START RECORD EXCERPTS

(** The census counts every waiting task once. *)
Lemma census_exact entries census census' : census_entries census entries = Some census' ->
  btrfs_dstate_count census' = btrfs_dstate_count census + Z.of_nat (length (List.filter counts_btrfs entries)).
Proof.
  revert census. induction entries as [|e entries IH]; intros census; cbn [census_entries List.filter].
  { intros [= <-]. cbn. lia. }
  destruct (census_entry census e) as [c|] eqn:He; [|done]. intros ->%IH.
  assert (Hone : btrfs_dstate_count c = btrfs_dstate_count census + if counts_btrfs e then 1 else 0).
  { unfold census_entry, counts_btrfs in *. destruct (pe_name e) as [name|]; [|simplify_eq; lia].
    destruct (forallb is_digit name); cbn [negb andb] in *; [|simplify_eq; destruct (pe_stat e); lia].
    destruct (pe_stat e) as [text|]; [|simplify_eq; lia].
    destruct (stat_state text) as [| |s]; [done | simplify_eq; lia|].
    destruct (str_eqb s "D"); cbn [negb andb] in *; [|simplify_eq; lia].
    injection He as <-. apply btrfs_count_one. }
  rewrite Hone. destruct (counts_btrfs e); cbn [length]; lia.
Qed.

(** The evidence that a sample calls for. *)
Definition evidence_of (parse_f64 : str -> option Q) (a : BuckArgs) (u : str) (cmd : list str) (jobs : Z) (s : Sample) :
    option Evidence :=
  census ← dstate_census (s_proc s);
  let psi := read_io_pressure parse_f64 (s_pressure s) in
  if threshold_tripped psi (btrfs_dstate_count census) (psi_threshold a) (dstate_threshold a) then
    Some {| ev_command := cmd; effective_jobs := jobs; scope_unit := u; io_psi_full_avg10 := psi;
            btrfs_dstate_tasks := btrfs_dstate_count census; dstate_by_wchan := census |}
  else None.

(** A watch that ends with its child has captured the evidence of every sample over a
    threshold, in order, and of no other. *)
Lemma watch_exact parse_f64 a u cmd jobs ss acc ev : watch parse_f64 a u cmd jobs ss acc = (ev, Exit BUCK_EXIT_OK) ->
  ev = acc ++ omap (evidence_of parse_f64 a u cmd jobs) ss.
Proof.
  revert acc. induction ss as [|s ss IH]; intros acc; cbn; [intros [= <-]; by rewrite app_nil_r|].
  unfold evidence_of at 1. destruct (dstate_census (s_proc s)) as [census|]; [|done]. cbn [mbind option_bind].
  destruct (threshold_tripped _ _ _ _); [|apply IH]. destruct (s_write_ok s); [|done].
  intros ->%IH. by rewrite <- app_assoc.
Qed.

(** ** Samples *)

Definition sample_buck (command : list String.string) (limit : Z) : BuckArgs := {|
  b_task := "t1"; b_agent := "w3"; max_jobs := limit; allow_unbounded := false; b_wait_seconds := 0;
  psi_threshold := 50; dstate_threshold := 32; b_dry_run := false; b_command := map lit command |}.

Definition sample_host (locked : bool) : BuckWorld := {|
  bw_pid := 7; lock_opens := true; bw_now := 100; attempts := [(locked, 100)]; evidence_dir_ok := true; spawn_ok := true;
  samples := [{| s_pressure := None; s_proc := Some []; s_write_ok := true |}] |}.

Abbreviation run_sample c limit locked := (buck_run (fun _ => None) (sample_buck c%string limit) (sample_host locked)).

END RECORD EXCERPTS

Each entry, from start to finish, must be restated exactly.

(** The census counts every waiting task once. *)
Lemma census_exact entries census census' : census_entries census entries = Some census' ->
  btrfs_dstate_count census' = btrfs_dstate_count census + Z.of_nat (length (List.filter counts_btrfs entries)).
Proof.
  revert census. induction entries as [|e entries IH]; intros census; cbn [census_entries List.filter].
  { intros [= <-]. cbn. lia. }
  destruct (census_entry census e) as [c|] eqn:He; [|done]. intros ->%IH.
  assert (Hone : btrfs_dstate_count c = btrfs_dstate_count census + if counts_btrfs e then 1 else 0).
  { unfold census_entry, counts_btrfs in *. destruct (pe_name e) as [name|]; [|simplify_eq; lia].
    destruct (forallb is_digit name); cbn [negb andb] in *; [|simplify_eq; destruct (pe_stat e); lia].
    destruct (pe_stat e) as [text|]; [|simplify_eq; lia].
    destruct (stat_state text) as [| |s]; [done | simplify_eq; lia|].
    destruct (str_eqb s "D"); cbn [negb andb] in *; [|simplify_eq; lia].
    injection He as <-. apply btrfs_count_one. }
  rewrite Hone. destruct (counts_btrfs e); cbn [length]; lia.
Qed.

(** The evidence that a sample calls for. *)
Definition evidence_of (parse_f64 : str -> option Q) (a : BuckArgs) (u : str) (cmd : list str) (jobs : Z) (s : Sample) :
    option Evidence :=
  census ← dstate_census (s_proc s);
  let psi := read_io_pressure parse_f64 (s_pressure s) in
  if threshold_tripped psi (btrfs_dstate_count census) (psi_threshold a) (dstate_threshold a) then
    Some {| ev_command := cmd; effective_jobs := jobs; scope_unit := u; io_psi_full_avg10 := psi;
            btrfs_dstate_tasks := btrfs_dstate_count census; dstate_by_wchan := census |}
  else None.

(** A watch that ends with its child has captured the evidence of every sample over a
    threshold, in order, and of no other. *)
Lemma watch_exact parse_f64 a u cmd jobs ss acc ev : watch parse_f64 a u cmd jobs ss acc = (ev, Exit BUCK_EXIT_OK) ->
  ev = acc ++ omap (evidence_of parse_f64 a u cmd jobs) ss.
Proof.
  revert acc. induction ss as [|s ss IH]; intros acc; cbn; [intros [= <-]; by rewrite app_nil_r|].
  unfold evidence_of at 1. destruct (dstate_census (s_proc s)) as [census|]; [|done]. cbn [mbind option_bind].
  destruct (threshold_tripped _ _ _ _); [|apply IH]. destruct (s_write_ok s); [|done].
  intros ->%IH. by rewrite <- app_assoc.
Qed.

(** ** Samples *)

Definition sample_buck (command : list String.string) (limit : Z) : BuckArgs := {|
  b_task := "t1"; b_agent := "w3"; max_jobs := limit; allow_unbounded := false; b_wait_seconds := 0;
  psi_threshold := 50; dstate_threshold := 32; b_dry_run := false; b_command := map lit command |}.

Definition sample_host (locked : bool) : BuckWorld := {|
  bw_pid := 7; lock_opens := true; bw_now := 100; attempts := [(locked, 100)]; evidence_dir_ok := true; spawn_ok := true;
  samples := [{| s_pressure := None; s_proc := Some []; s_write_ok := true |}] |}.

Abbreviation run_sample c limit locked := (buck_run (fun _ => None) (sample_buck c%string limit) (sample_host locked)).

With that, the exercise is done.